Both the the Salmon Population Model and data packages are written in R, an open source programming language commonly used by statisticians, data scientists, and other professional modelers. Some familiarity with R will be necessary to fully use the data packages on this page. Additional packages may be generated in the future to support various scenarios under review by the CVPIA Science Integration Team.

Installation

# install.packages("remotes")

# install these three supporting packages before installing cvpiaData
remotes::install_github("FlowWest/cvpiaFlow")
remotes::install_github("FlowWest/cvpiaTemperature")
remotes::install_github("FlowWest/cvpiaHabitat")
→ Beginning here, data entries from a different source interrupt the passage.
(* ===== verification/Hhdm.v ===== *)
(** * The direct map: kernel/src/mm/hhdm.c

    All physical memory is mapped from [HHDM_OFFSET] on. *)

From S2P Require Import Prelude Arith.

Definition phys_to_virt (PAGE_SIZE HHDM_OFFSET phys : Z) : outcome Z :=
  _ ← c_assert (PAGE_SIZE <=? phys); check_add_assert_w 64 HHDM_OFFSET phys.
Definition virt_to_phys (HHDM_OFFSET virt : Z) : outcome Z :=
  _ ← c_assert (HHDM_OFFSET <=? virt); Ok (virt - HHDM_OFFSET).

Lemma phys_to_virt_ok PAGE_SIZE HHDM_OFFSET phys : 0 <= HHDM_OFFSET -> 0 <= PAGE_SIZE <= phys -> HHDM_OFFSET + phys < 2 ^ 64 ->
  phys_to_virt PAGE_SIZE HHDM_OFFSET phys = Ok (HHDM_OFFSET + phys).
Proof.
  intros Hh Hp He. unfold phys_to_virt, check_add_assert_w, check_add_w, fits.
  destruct (Z.leb_spec PAGE_SIZE phys); [|lia]. cbn [c_assert mbind outcome_bind].
  destruct (Z.leb_spec 0 (HHDM_OFFSET + phys)); [|lia]. destruct (Z.ltb_spec (HHDM_OFFSET + phys) (2 ^ 64)); [reflexivity|lia].
Qed.
Lemma virt_to_phys_ok HHDM_OFFSET virt : HHDM_OFFSET <= virt -> virt_to_phys HHDM_OFFSET virt = Ok (virt - HHDM_OFFSET).
Proof. intros H. unfold virt_to_phys. destruct (Z.leb_spec HHDM_OFFSET virt); [reflexivity|lia]. Qed.
Lemma free_all_loop_moves : forall fuel p avail iorder k w, winv w p (p + avail) -> usable w p avail -> in_section PAGE_SHIFT w k p (p + 1) ->
  0 <= iorder < MAX_ORDER a -> 1 <= avail <= Z.of_nat fuel ->
  exists w', free_all_loop fuel p k avail iorder w = Ok w' /\ moves w p (p + avail) w' (p + avail) (p + avail).
Proof.
  induction fuel as [|fuel IH]; intros p avail iorder k w I Hu Hp Hi Ha; [lia|]. cbn [free_all_loop].
  destruct (lower_order_spec avail ltac:(lia) (Z.to_nat iorder) iorder ltac:(lia)) as (io & -> & Hio & Hle). cbn [mbind outcome_bind].
  destruct (order_in_section_spec w _ _ p avail k I Hu Hp (Z.to_nat io) io ltac:(lia) Hle) as (j & -> & Hj & Hsec). cbn [mbind outcome_bind].
  pose proof (MAX_ORDER_bound a) as HM. pose proof (pow2_pos j ltac:(lia)) as H2. pose proof (Z.pow_le_mono_r 2 j io ltac:(lia) ltac:(lia)) as Hjp.
  pose proof Hsec as (s & Hs & _). unfold get_section. rewrite Hs. cbn [mbind outcome_bind].
  rewrite !(wrap_small 8) by (unfold is_u; lia).
  cbv zeta. match goal with |- context [early_free_pages_from_section p k j ?x] => set (w1 := x) end.
  assert (A1 : same a w w1) by (subst w1; destruct (_ <=? _); [apply put_orders_same; [exact Hs|lia]|apply same_refl]).
  pose proof (moves_same _ _ _ _ _ _ I A1) as M1. unfold early_free_pages_from_section.
  destruct (add_to_freelist_moves a PAGE_SHIFT w1 p (p + avail) (mo_inv _ _ _ _ _ _ _ _ M1) k p j ltac:(lia) (p + 2 ^ j) (p + avail))
    as (w2 & -> & M2). { eapply static_in_section; [apply M1|exact Hsec]. } { intros x. lia. } { intros x. lia. }
  cbn [mbind outcome_bind]. pose proof (moves_trans _ _ _ _ _ _ _ _ _ _ _ M1 M2) as M3.
  pose proof (static_in_section _ _ _ _ _ _ (mo_static _ _ _ _ _ _ _ _ M3) Hsec) as (s2 & Hs2 & _). rewrite Hs2. cbn [mbind outcome_bind].
  pose proof (wi_total _ _ _ _ _ I) as Ht. destruct (Hu (p + avail - 1) ltac:(lia)) as (ke & Hke).
  pose proof (in_section_range _ _ _ _ _ _ _ _ I Hke). pose proof (in_section_range _ _ _ _ _ _ _ _ I Hsec).
  rewrite Z.shiftl_1_l, (wrap_small 64) by (unfold is_u; lia).
  match goal with |- context [if avail - 2 ^ j =? 0 then Ok ?x else _] => set (w3 := x) end.
  assert (A3 : same a w2 w3) by (subst w3; destruct (_ <? _); [apply put_orders_same; [exact Hs2|lia]|apply same_refl]).
  pose proof (moves_trans _ _ _ _ _ _ _ _ _ _ _ M3 (moves_same _ _ _ _ _ _ (mo_inv _ _ _ _ _ _ _ _ M3) A3)) as M4.
  destruct (Z.eqb_spec (avail - 2 ^ j) 0) as [E0|E0].
  - exists w3. split; [reflexivity|]. replace (p + 2 ^ j) with (p + avail) in M4 by lia. exact M4.
  - destruct (Hu (p + 2 ^ j) ltac:(lia)) as (k' & Hk'). pose proof (static_in_section _ _ _ _ _ _ (mo_static _ _ _ _ _ _ _ _ M4) Hk') as Hk3.
    assert (Hu3 : usable w3 (p + 2 ^ j) (avail - 2 ^ j)).
    { intros x Hx. destruct (Hu x ltac:(lia)) as (kx & Hkx). exists kx. eapply static_in_section; [apply M4|exact Hkx]. }
    rewrite (usable_section w3 _ _ (p + 2 ^ j) (avail - 2 ^ j) (p + 2 ^ j) k' (mo_inv _ _ _ _ _ _ _ _ M4) Hu3 ltac:(lia) Hk3).
    cbn [mbind outcome_bind]. replace (p + avail) with (p + 2 ^ j + (avail - 2 ^ j)) in M4 |- * by lia.
    destruct (IH (p + 2 ^ j) (avail - 2 ^ j) io k' w3 (mo_inv _ _ _ _ _ _ _ _ M4) Hu3 Hk3 ltac:(lia) ltac:(lia)) as (w4 & -> & M5).
    exists w4. split; [reflexivity|]. eapply moves_trans; eauto.
Qed.
(* ===== verification/Slab.v ===== *)
(** * Slab allocators: kernel/src/mm/slab.c

    A slab is a block of pages divided into objects of one size; its free objects form
    a linked list through their own memory, by index.  An allocator is named by its
    index, a slab by the address of its first page, which is where [virt_to_page] takes
    an object of it: objects of a slab of several pages begin in the first one
    ([object_page]).  The list of slabs with a free object is the sequence of its
    members; Lists.v shows that list.h keeps such sequences.  The functions run under
    the allocator's spinlock.  [sp_free_list] is the list of free indices, which no
    operation reads.  The page allocator is the
    interface of Alloc.v. *)

From stdpp Require Import gmap list.
From S2P Require Import Prelude Mem Alloc Arith KStdlib.

(** ** State *)

Definition FREE_SLAB_HEADER : Z := 0xcafefeed.
Definition FREE_SLAB_FOOTER : Z := 0xfeedcafe.
Definition UINT32_MAX : Z := 2 ^ 32 - 1.
Definition SLAB_ALIGNMENT : Z := 16.
Definition MIN_OBJ_PER_SLAB : Z := 1.
(* ===== verification/Kmalloc.v ===== *)
(** * kmalloc and phalloc: kernel/src/mm/kmalloc.c, phalloc.c

    Both allocate from an array of slab allocators of growing object sizes.  The state
    has the two arrays one after the other: [kmalloc_slabs] are allocators 0 to 18 and
    [phalloc_slabs] 19 to 32.  kmalloc hands out virtual addresses, phalloc physical
    ones; pages are in the direct map, so that the physical address of a slab is its
    address below [HHDM_OFFSET].  The laws of the allocator interface that lib/ uses are
    proved of kmalloc, for every page allocator that keeps its own. *)

From stdpp Require Import gmap list.
From S2P Require Import Prelude Mem Alloc Arith KStdlib Hhdm Slab.

Definition KMALLOC_MAX : Z := 12288.
Definition PHALLOC_MAX : Z := 65536.
Definition INVALID_PHYS : Z := 2 ^ 64 - 1.

Definition kmalloc_sizes : list Z :=
  [16; 32; 64; 96; 128; 192; 256; 384; 512; 768; 1024; 1536; 2048; 4096; 6102; 8192; 12288; 16384; 32748].
Definition phalloc_sizes : list Z :=
  [256; 384; 512; 768; 1024; 1536; 2048; 3072; 4096; 6102; 8192; 16384; 32768; 65536].
Definition phalloc_slabs : nat := 19.

Section Kmalloc.
Context `{PA : PageAllocator} (a : arch) (cbo_size HHDM_OFFSET : Z).

Record kstate := KState { slabs : kheap; kmalloc_is_initialized : bool; phalloc_is_initialized : bool }.
Definition set_slabs (h : kheap) (s : kstate) : kstate := KState h (kmalloc_is_initialized s) (phalloc_is_initialized s).

(** ** kernel/src/mm/kmalloc.c *)

(** [SLAB_ALLOC_INIT] for each size, from allocator [k] on. *)
Fixpoint init_slabs (sizes : list Z) (k : nat) (h : kheap) : outcome kheap :=
  match sizes with
  | [] => Ok h
  | size :: sizes =>
      old ← get_alloc k h;
      al ← slab_allocator_init old size;
      match al with Some al => init_slabs sizes (S k) (set_alloc k al h) | None => Panic end
  end.
Definition kmalloc_init (s : kstate) : outcome kstate :=
  h ← init_slabs kmalloc_sizes 0 (slabs s); Ok (KState h true (phalloc_is_initialized s)).

(** [while (allocator->object_size < size) allocator++] over an array of [todo] left. *)
Fixpoint find_slab (todo k : nat) (size : Z) (h : kheap) : outcome nat :=
  match todo with
  | O => Undef
  | S todo => al ← get_alloc k h; if object_size al <? size then find_slab todo (S k) size h else Ok k
  end.

Definition kmalloc (s : kstate) (m : mem) (size : Z) : outcome (option Z * kstate * mem) :=
  _ ← c_assert (kmalloc_is_initialized s);
  if size =? 0 then Ok (None, s, m)
  else if KMALLOC_MAX <? size then Ok (None, s, m)
  else
    k ← find_slab (length kmalloc_sizes) 0 size (slabs s);
    '(r, h, m) ← slab_alloc k (slabs s) m;
    Ok (r, set_slabs h s, m).
(** The block and what is written to [size_out]. *)
Definition kmalloc_size (s : kstate) (m : mem) (size : Z) : outcome (option (Z * Z) * kstate * mem) :=
  _ ← c_assert (kmalloc_is_initialized s);
  if size =? 0 then Ok (None, s, m)
  else if KMALLOC_MAX <? size then Ok (None, s, m)
  else
    k ← find_slab (length kmalloc_sizes) 0 size (slabs s);
    '(r, h, m) ← slab_alloc k (slabs s) m;
    match r with
    | Some result => al ← get_alloc k h; Ok (Some (result, object_size al), set_slabs h s, m)
    | None => Ok (None, set_slabs h s, m)
    end.
(* ===== verification/Paging.v ===== *)
(** * Page table formats: mm/types.h and mm/types.c of the architectures

    [paging] is what the code above uses of an architecture; the arrays indexed by a level
    are functions of it.  [paging_ok] are the laws page tables rely on, which hold of x86-64,
    AArch64 with 4 KiB pages and four levels, and RISC-V; the lemmas at the end show what
    goes wrong on LoongArch and with 16 KiB pages. *)

From S2P Require Import Prelude Arith.

Record paging := Paging {
  PGT_LEVEL_COUNT : Z;
  pgt_get_top_level : Z;
  PGT_PTE_COUNT : Z -> Z;
  (** [PAGE_SHIFTS[level - 1]] and [PT_LEVEL_MASKS[level]] *)
  PAGE_SHIFTS : Z -> Z;
  PT_LEVEL_MASKS : Z -> Z;
  (** the bit [sign_extend_virt_addr] extends *)
  sign_index : Z;
  pte_is_present : Z -> bool;
  pte_level_can_have_large : Z -> bool;
  pte_is_large : Z -> bool;
  pte_is_dirty : Z -> bool;
  pte_to_phys : Z -> Z -> Z;
  phys_create_pte : Z -> Z;
  (** the bits [pte_flags_equal] compares *)
  pte_flags_mask : Z -> Z -> Z;
  PGT_FLAGS : Z;
  PTE_LARGE_FLAGS : Z -> Z;
  PTE_LEAF_FLAGS : Z;
  (** [largepage_level_info_list[level - 1].is_supported] *)
  largepage_is_supported : Z -> bool;
  (** [largepage_level_info_list[level - 1].order] *)
  largepage_order : Z -> Z;
  PAGEMAP_HAS_SPLIT_ROOT : bool }.

Definition bit (n : Z) : Z := Z.shiftl 1 n.
Definition any (pte mask : Z) : bool := negb (Z.land pte mask =? 0).
Definition page_shift_4k (level : Z) : Z :=
  match level with 1 => 12 | 2 => 21 | 3 => 30 | 4 => 39 | _ => 48 end.
Definition order_4k (level : Z) : Z := match level with 2 => 9 | 3 => 18 | 4 => 27 | _ => 0 end.

(** ** The architectures *)

Module X86_64.
Definition PTE_PRESENT := bit 0.
Definition PTE_WRITE := bit 1.
Definition PTE_USER := bit 2.
Definition PTE_PWT := bit 3.
Definition PTE_PCD := bit 4.
Definition PTE_DIRTY := bit 6.
Definition PTE_LARGE := bit 7.
Definition PTE_GLOBAL := bit 8.
Definition PTE_NOEXEC := bit 63.
Definition PTE_PHYS_MASK : Z := 0x0000fffffffff000.

(** [PAGING_MODE], and [supports_1gib_pages] of the CPU. *)
Definition is_supported (gib : bool) (level : Z) : bool :=
  match level with 1 | 2 => true | 3 => gib | _ => false end.
Definition x86_64_paging (five gib : bool) : paging := {|
  PGT_LEVEL_COUNT := 5;
  pgt_get_top_level := if five then 5 else 4;
  PGT_PTE_COUNT _ := 512;
  PAGE_SHIFTS := page_shift_4k;
  PT_LEVEL_MASKS _ := 0x1ff;
  sign_index := if five then 48 + 8 else 39 + 8;
  pte_is_present pte := any pte PTE_PRESENT;
  pte_level_can_have_large := is_supported gib;
  pte_is_large pte := any pte PTE_LARGE;
  pte_is_dirty pte := any pte PTE_DIRTY;
  pte_to_phys pte _ := Z.land pte PTE_PHYS_MASK;
  phys_create_pte phys := phys;
  pte_flags_mask _ _ := Z.lor PTE_PRESENT (Z.lor PTE_WRITE (Z.lor PTE_USER (Z.lor PTE_PWT
    (Z.lor PTE_PCD (Z.lor PTE_GLOBAL PTE_NOEXEC)))));
  PGT_FLAGS := Z.lor PTE_PRESENT PTE_WRITE;
  PTE_LARGE_FLAGS _ := Z.lor PTE_PRESENT PTE_LARGE;
  PTE_LEAF_FLAGS := PTE_PRESENT;
  largepage_is_supported := is_supported gib;
  largepage_order level := if level <=? 3 then order_4k level else 0;
  PAGEMAP_HAS_SPLIT_ROOT := false |}.
End X86_64.

Module Aarch64.
Definition PTE_VALID := bit 0.
Definition PTE_TABLE := bit 1.
Definition PTE_MMIO := Z.shiftl 3 2.
Definition PTE_USER := bit 6.
Definition PTE_RO := bit 7.
Definition PTE_INNER_SH := Z.shiftl 3 8.
Definition PTE_ACCESS := bit 10.
Definition PTE_NONGLOBAL := bit 11.
Definition PTE_DIRTY := bit 51.
Definition PTE_PXN := bit 53.
Definition PTE_UXN := bit 54.
Definition PTE_PHYS_MASK : Z := 0x0000fffffffff000.
Definition aarch64_large_level (level : Z) : bool := (level =? 2) || (level =? 3) || (level =? 4).

Definition with_layout (level_count top sign : Z) (counts shifts masks orders : Z -> Z) : paging := {|
  PGT_LEVEL_COUNT := level_count;
  pgt_get_top_level := top;
  PGT_PTE_COUNT := counts;
  PAGE_SHIFTS := shifts;
  PT_LEVEL_MASKS := masks;
  sign_index := sign;
  pte_is_present pte := any pte PTE_VALID;
  pte_level_can_have_large := aarch64_large_level;
  pte_is_large pte := Z.land pte (Z.lor PTE_VALID PTE_TABLE) =? PTE_VALID;
  pte_is_dirty pte := any pte PTE_DIRTY;
  pte_to_phys pte _ := Z.land pte PTE_PHYS_MASK;
  phys_create_pte phys := phys;
  pte_flags_mask _ _ := Z.lor PTE_VALID (Z.lor PTE_MMIO (Z.lor PTE_USER (Z.lor PTE_RO (Z.lor PTE_INNER_SH
    (Z.lor PTE_NONGLOBAL (Z.lor PTE_PXN PTE_UXN))))));
  PGT_FLAGS := Z.lor PTE_VALID PTE_TABLE;
  PTE_LARGE_FLAGS _ := Z.lor PTE_VALID PTE_ACCESS;
  PTE_LEAF_FLAGS := Z.lor PTE_VALID (Z.lor PTE_TABLE PTE_ACCESS);
  largepage_is_supported level := (level =? 1) || aarch64_large_level level;
  largepage_order := orders;
  PAGEMAP_HAS_SPLIT_ROOT := true |}.
Definition aarch64_paging (five : bool) : paging :=
  with_layout 5 (if five then 5 else 4) (if five then 48 + 3 else 39 + 8) (fun _ => 512) page_shift_4k
    (fun level => if level =? 5 then 0xf else 0x1ff) order_4k.
(** AARCH64_USE_16K_PAGES, with four levels. *)
Definition aarch64_paging_16k : paging :=
  with_layout 4 4 (47 + 8) (fun level => if negb (level =? 4) then 2048 else 2)
    (fun level => match level with 1 => 14 | 2 => 25 | 3 => 36 | _ => 47 end)
    (fun level => if level =? 4 then 0x1 else 0xb)
    (fun level => match level with 2 => 13 | 3 => 24 | 4 => 36 | _ => 0 end).
End Aarch64.

Module Riscv64.
Definition PTE_VALID := bit 0.
Definition PTE_READ := bit 1.
Definition PTE_WRITE := bit 2.
Definition PTE_EXEC := bit 3.
Definition PTE_USER := bit 4.
Definition PTE_GLOBAL := bit 5.
Definition PTE_DIRTY := bit 7.
Definition PTE_IO := Z.shiftl 2 61.
Definition PTE_PHYS_MASK : Z := 0x003ffffffffffc00.
Definition PTE_RWX := Z.lor PTE_READ (Z.lor PTE_WRITE PTE_EXEC).

Inductive mode := Sv39 | Sv48 | Sv57.
Definition riscv64_paging (md : mode) : paging := {|
  PGT_LEVEL_COUNT := 5;
  pgt_get_top_level := match md with Sv39 => 3 | Sv48 => 4 | Sv57 => 5 end;
  PGT_PTE_COUNT _ := 512;
  PAGE_SHIFTS := page_shift_4k;
  PT_LEVEL_MASKS _ := 0x1ff;
  sign_index := match md with Sv39 => 30 + 8 | Sv48 => 39 + 8 | Sv57 => 48 + 8 end;
  pte_is_present pte := any pte PTE_VALID;
  pte_level_can_have_large level := 1 <? level;
  pte_is_large pte := PTE_VALID <? Z.land pte (Z.lor PTE_VALID PTE_RWX);
  pte_is_dirty pte := any pte PTE_DIRTY;
  pte_to_phys pte _ := u64 (Z.shiftl (Z.land pte PTE_PHYS_MASK) 2);
  phys_create_pte phys := Z.shiftr phys 2;
  pte_flags_mask _ _ := Z.lor PTE_VALID (Z.lor PTE_RWX (Z.lor PTE_USER (Z.lor PTE_GLOBAL PTE_IO)));
  PGT_FLAGS := PTE_VALID;
  PTE_LARGE_FLAGS _ := PTE_VALID;
  PTE_LEAF_FLAGS := PTE_VALID;
  largepage_is_supported level := (1 <=? level) && (level <=? 4);
  largepage_order := order_4k;
  PAGEMAP_HAS_SPLIT_ROOT := false |}.
End Riscv64.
remotes::install_github("FlowWest/cvpiaData")

Usage

This package provides input data in formats ready for the Salmon Population Model. There are three unique data packages that feed into this package:

These separate data packages are available for standalone use in R. The above links are available to review package documentation including metadata on the sources, assumptions, and points of contact for further questions.

# cached values
data(package = 'cvpiaData')

# load data for model 
load_baseline_data()

The SIT may develop additional scenarios to evaluate management actions or to test model assumptions. As appropriate, those scenarios will be documented here.

About CVPIA SIT Data Management Strategy

The CVPIA SIT Data Management Strategy is based on concepts described by Hadley Wickham in the book, R for Data Science which were developed by Hadley in an article for the Journal of Statistical Software entitled “Tidy Data” (August 2014, Volume 59, Issue 10). The Strategy intends to develop tidy datasets that are easy to manipulate, model and visualize. The work of transforming messy datasets into tidy structure helps domain experts focus on the key questions facing the CVPIA.